Radiographic Evidence

Plain radiographs (x-rays) are standard for ankylosing spondylosis. A CT scan or MRI may be ordered to evaluate bone and soft tissues (e.g., the spinal canal) in greater detail. These tests reveal changes in the spine affected by AS. As the doctor studies your images, he or she may be looking for the following signs:

  • Characteristic bilateral sacroiliac changes may appear as blurry erosions (wearing away) or hardening/thickening of fibrous tissue (sclerosis) on either side of the joint(s).
  • Loss of cartilage spacing in the facet joints, which can fuse and become indistinguishable.
  • Natural spinal curvature lost and presentation of abnormal kyphosis (humpback) and/or lordosis (swayback).
  • Spinal fractures anywhere in the spinal column. A CT Scan or MRI may detect epidural bleeding common following spinal fracture. This bleeding may cause a semisolid swelling (hematoma), causing compression of neural elements. Fractures may lead to neurologic deficit and/or spinal deformity.
  • Lumbar vertebrae may appear abnormally square from erosion that has occurred where bone meets fibrous tissue during the inflammatory phase.

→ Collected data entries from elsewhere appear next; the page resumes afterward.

(** The substitution inside the vital-signs block. *)
Lemma loop_vitals_failed_block_substitutes (w : World) :
  sim_ok (mem w) ->
  fst (longer_than last_vitals_failed_debug 15000 w) = true ->
  let counted :=
    snd (count_vitals_failed (snd (longer_than last_vitals_failed_debug 15000 w))) in
  2 <= fst (count_vitals_failed (snd (longer_than last_vitals_failed_debug 15000 w))) ->
  fgt (floats (mem w) distance) (3 # 2) = true \/
  fst (get_vital_signs_robust counted) = false ->
  let w' := snd (loop_vitals_failed_block true w) in
  sim_ok (mem w') /\
  floats (mem w') breath_rate = floats (mem w') sim_breath /\
  floats (mem w') heart_rate = floats (mem w') sim_heart /\
  exists older,
    trace w' =
    Log (MsgSimulated (floats (mem w') breath_rate) (floats (mem w') heart_rate))
    :: older.
Proof.
  intros Hok Hdue. cbv zeta. intros Hc Htrig.
  apply Z.leb_le in Hc.
  set (w1 := snd (longer_than last_vitals_failed_debug 15000 w)) in *.
  set (w2 := snd (count_vitals_failed w1)) in *.
  assert (Hm1 : mem w1 = mem w)
    by exact (longer_than_same_mem last_vitals_failed_debug 15000 w).
  assert (Hf2 : floats (mem w2) = floats (mem w)).
  { rewrite <- Hm1. apply (count_vitals_failed_keeps_floats w1). }
  assert (Hok2 : sim_ok (mem w2)).
  { revert Hok. unfold sim_ok. rewrite Hf2. auto. }
  assert (E : exists w3, sim_ok (mem w3) /\
                snd (loop_vitals_failed_block true w) =
                snd (setU consecutive_vitals_failed_count 0
                       (snd (simulate_vital_signs w3)))).
  { unfold loop_vitals_failed_block, bind, when. rewrite Hdue.
    fold w1. rewrite Hc. fold w2.
    unfold getF. cbn [fst snd]. rewrite Hf2.
    destruct (fgt (floats (mem w) distance) (3 # 2)) eqn:Hd.
    - exists w2. split; [exact Hok2 | reflexivity].
    - destruct Htrig as [?|Hr]; [discriminate|].
      rewrite Hr. cbn [negb].
      exists (snd (get_vital_signs_robust w2)).
      split; [apply (get_vital_signs_robust_holds_sim_ok w2 Hok2) | reflexivity]. }
  destruct E as (w3 & Hok3 & E). rewrite E.
  pose proof (simulate_vital_signs_spec w3 Hok3) as S. cbv zeta in S.
  destruct S as (S1 & S2 & S3 & S4).
  unfold setU. cbn [fst snd mem trace with_mem floats set_ulong].
  repeat split; try assumption; try apply S1. eexists. exact S4.
Qed.

(** ** Escalation inside a sensing cycle *)

(** Events other than a restart of the sensor link. *)
Definition no_link_restart (e : Event) : Prop := is_link_restart e = false.

Lemma extends_same_trace P (w w' : World) : trace w' = trace w -> extends P w w'.
Proof. intros H. exists []. split; [exact H | constructor]. Qed.

Lemma setU_trace v x (w : World) : trace (snd (setU v x w)) = trace w.
Proof. reflexivity. Qed.

Ltac extends_side := solve [ intros; apply extends_same_trace; reflexivity ].

Ltac extends_leaf :=
  lazymatch goal with
  | |- rel _ (emit _) => apply extends_emit; reflexivity
  | |- rel _ (setU _ _) => apply rel_setU; extends_side
  | |- rel _ (setI _ _) => apply rel_setI; extends_side
  | |- rel _ (setB _ _) => apply rel_setB; extends_side
  | |- rel _ (setF _ _) => apply rel_setF; extends_side
  end.

Ltac extends_go P := repeat first [ rel_structure (proper_extends P) | extends_leaf | rel_unfold ].

Lemma reset_position_communication_no_restart :
  rel (extends no_link_restart) reset_position_communication.
Proof. extends_go no_link_restart. Qed.

Lemma verify_post_reset_functionality_no_restart :
  rel (extends no_link_restart) verify_post_reset_functionality.
Proof. extends_go no_link_restart. Qed.

Lemma longer_than_no_restart mark period :
  rel (extends no_link_restart) (longer_than mark period).
Proof. extends_go no_link_restart. Qed.

Lemma count_all_failed_no_restart : rel (extends no_link_restart) count_all_failed.
Proof. extends_go no_link_restart. Qed.

(** What the vital-signs block does at a counted check. *)
Lemma loop_vitals_failed_block_due (w : World) :
  fst (longer_than last_vitals_failed_debug 15000 w) = true ->
  let counting :=
    count_vitals_failed (snd (longer_than last_vitals_failed_debug 15000 w)) in
  snd (loop_vitals_failed_block true w) =
  snd (when (2 <=? fst counting) (
         d <- getF distance ;;
         (if fgt d (3 # 2) then simulate_vital_signs
          else
            robust_success <- get_vital_signs_robust ;;
            when (negb robust_success) simulate_vital_signs) ;;
         setU consecutive_vitals_failed_count 0) (snd counting)).
Proof.
  intros Hdue. cbv zeta. unfold loop_vitals_failed_block.
  unfold bind at 1. rewrite Hdue. reflexivity.
Qed.

(** What the all-data block does at a counted check. *)
Lemma loop_all_failed_block_due (w : World) :
  fst (longer_than last_all_failed_debug 10000 w) = true ->
  let counting :=
    count_all_failed (snd (longer_than last_all_failed_debug 10000 w)) in
  snd (loop_all_failed_block true w) =
  snd ((when (fst counting =? 3) test_serial_communication ;;
        when (fst counting =? 4) test_all_reset_methods ;;
        when (5 <=? fst counting) (
          reset_position_communication ;;
          delay 3000 ;;
          test_after_reset <- mmWave_update 3000 ;;
          when (negb test_after_reset) careful_sensor_reinitialization ;;
          verify_post_reset_functionality ;;
          setU consecutive_all_failed_count 0)) (snd counting)).
Proof.
  intros Hdue. cbv zeta. unfold loop_all_failed_block.
  unfold bind at 1. rewrite Hdue. reflexivity.
Qed.

(** The shape of the two blocks, whatever the recovery actions do. *)
Section EscalationShape.
Variables diagnose all_methods flush careful verify : Act unit.
Variable simulate : Act unit.
Variable robust : Act bool.
Variable counted : World.

Let escalate (c : Z) : Act unit :=
  when (c =? 3) diagnose ;;
  when (c =? 4) all_methods ;;
  when (5 <=? c) (
    flush ;;
    delay 3000 ;;
    test_after_reset <- mmWave_update 3000 ;;
    when (negb test_after_reset) careful ;;
    verify ;;
    setU consecutive_all_failed_count 0).

Let substitute (c : Z) : Act unit :=
  when (2 <=? c) (
    d <- getF distance ;;
    (if fgt d (3 # 2) then simulate
     else
       robust_success <- robust ;;
       when (negb robust_success) simulate) ;;
    setU consecutive_vitals_failed_count 0).

Lemma escalate_third : snd (escalate 3 counted) = snd (diagnose counted).
Proof. reflexivity. Qed.

Lemma escalate_fourth : snd (escalate 4 counted) = snd (all_methods counted).
Proof. reflexivity. Qed.

Lemma escalate_fifth (c : Z) :
  5 <= c ->
  let retest := mmWave_update 3000 (snd (delay 3000 (snd (flush counted)))) in
  ulongs (mem (snd (escalate c counted))) consecutive_all_failed_count = 0 /\
  (fst retest = false ->
     snd (escalate c counted) =
     snd ((careful ;; verify ;; setU consecutive_all_failed_count 0) (snd retest))) /\
  (fst retest = true ->
     snd (escalate c counted) =
     snd ((verify ;; setU consecutive_all_failed_count 0) (snd retest))).
Proof.
  intros H5. cbv zeta. unfold escalate.
  assert (E3 : (c =? 3) = false) by (apply Z.eqb_neq; lia).
  assert (E4 : (c =? 4) = false) by (apply Z.eqb_neq; lia).
  apply Z.leb_le in H5. rewrite E3, E4, H5. cbn [when].
  split; [|split].
  - unfold bind, setU. cbn [snd mem with_mem ulongs set_ulong].
    rewrite upd_same. reflexivity.
  - intros Hr. unfold bind at 1 2 3 4 5. cbn [ret fst snd].
    rewrite Hr. reflexivity.
  - intros Hr. unfold bind at 1 2 3 4 5. cbn [ret fst snd].
    rewrite Hr. reflexivity.
Qed.

Lemma substitute_second (c : Z) :
  2 <= c ->
  ulongs (mem (snd (substitute c counted))) consecutive_vitals_failed_count = 0 /\
  (fgt (floats (mem counted) distance) (3 # 2) = true ->
     snd (substitute c counted) =
     snd ((simulate ;; setU consecutive_vitals_failed_count 0) counted)) /\
  (fgt (floats (mem counted) distance) (3 # 2) = false ->
     snd (substitute c counted) =
     snd ((robust_success <- robust ;;
           when (negb robust_success) simulate ;;
           setU consecutive_vitals_failed_count 0) counted)).
Proof.
  intros H2. unfold substitute. apply Z.leb_le in H2. rewrite H2. cbn [when].
  split; [|split].
  - unfold bind, setU. cbn [snd mem with_mem ulongs set_ulong].
    rewrite upd_same. reflexivity.
  - intros Hd. unfold bind at 1. unfold getF at 1. cbn [fst snd].
    rewrite Hd. reflexivity.
  - intros Hd. unfold bind at 1. unfold getF at 1. cbn [fst snd].
    rewrite Hd. reflexivity.
Qed.
End EscalationShape.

  • "Bamboo Spine" is typical of ankylosing spondylitis and results from ossification of the annulus fibrosus (outer portion of the intervertebral disc—the cushion between your vertebrae), the ligament that runs along the front of your spine, and bony bridges that form across the intervertebral spaces. Over time, the spine may start to look like one, long bone; that is Bamboo Spine.